━━━━━ Dataset excerpts
(** [ValidateBalanceEligibility] accepts a plan only when every posting's
    balance exists, belongs to the posting's account, has the plan's asset
    and the permission its side needs, every source can cover its posting and
    is not external in a pending plan, external destinations are at zero, and
    all balances that name an organization or ledger name the same one. *)
Theorem eligibility_sound (plan : IntentPlan D) (balances : gmap text (Balance D M)) :
  ValidateBalanceEligibility plan balances = Ok tt → eligible plan balances.
Proof. apply ValidateBalanceEligibility_eligible. Qed.

(** A plan that was built for a new intent and found eligible can be
    executed: against a catalog of solvent balances every source posting
    applies, and so does every destination posting whose amount is within the
    decimal bounds (which eligibility checks for sources only). *)
Theorem eligible_plan_applies (input : TransactionIntentInput D) (plan : IntentPlan D)
    (balances : gmap text (Balance D M)) :
  BuildIntentPlan input (initial_status (iPending input)) = Ok plan →
  ValidateBalanceEligibility plan balances = Ok tt → catalog_ok balances →
  (∀ p, p ∈ plSources plan →
     ∃ b b', balances !! BalanceID (pTarget p) = Some b ∧ ApplyPosting b p = Ok b') ∧
  (∀ p, p ∈ plDestinations plan → CheckDecimal (pAmount p) = Ok tt →
     ∃ b b', balances !! BalanceID (pTarget p) = Some b ∧ ApplyPosting b p = Ok b').
Proof.
  intros Hb He%ValidateBalanceEligibility_eligible Hc. split; intros p Hp.
  - by eapply eligible_source_applies.
  - intros Hbd. by eapply eligible_destination_applies.
Qed.
End claims.

Lemma BuildIntentPlan_balanced_witness :
  plan_ok (sample_input false) StatusCreated (sample_plan false StatusCreated).
Proof. apply BuildIntentPlan_balanced. vm_compute. reflexivity. Defined.

Lemma ApplyPosting_exact_witness :
  let b := ledger_balance (txt "alice") 80 0 in
  let p := List.hd {| pTarget := target_of []; pAsset := []; pAmount := Dec 0 0; pOperation := []; pStatus := []; pRoute := [] |}
             (plSources (sample_plan false StatusCreated)) in
  ∃ b', ApplyPosting b p = Ok b' ∧ posted b b' (- amount p)%Q 0%Q.
Proof.
  intros b p. apply (proj2 (ApplyPosting_exact b p)).
  split; try (vm_compute; reflexivity); try (vm_compute; discriminate).
  split; vm_compute; discriminate.
Defined.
━━━━━━━━━━
Task to complete:
What lines in the material mention "that"? Copy every one of them.

Solved problem:
    all balances that name an organization or ledger name the same one. *)
(** A plan that was built for a new intent and found eligible can be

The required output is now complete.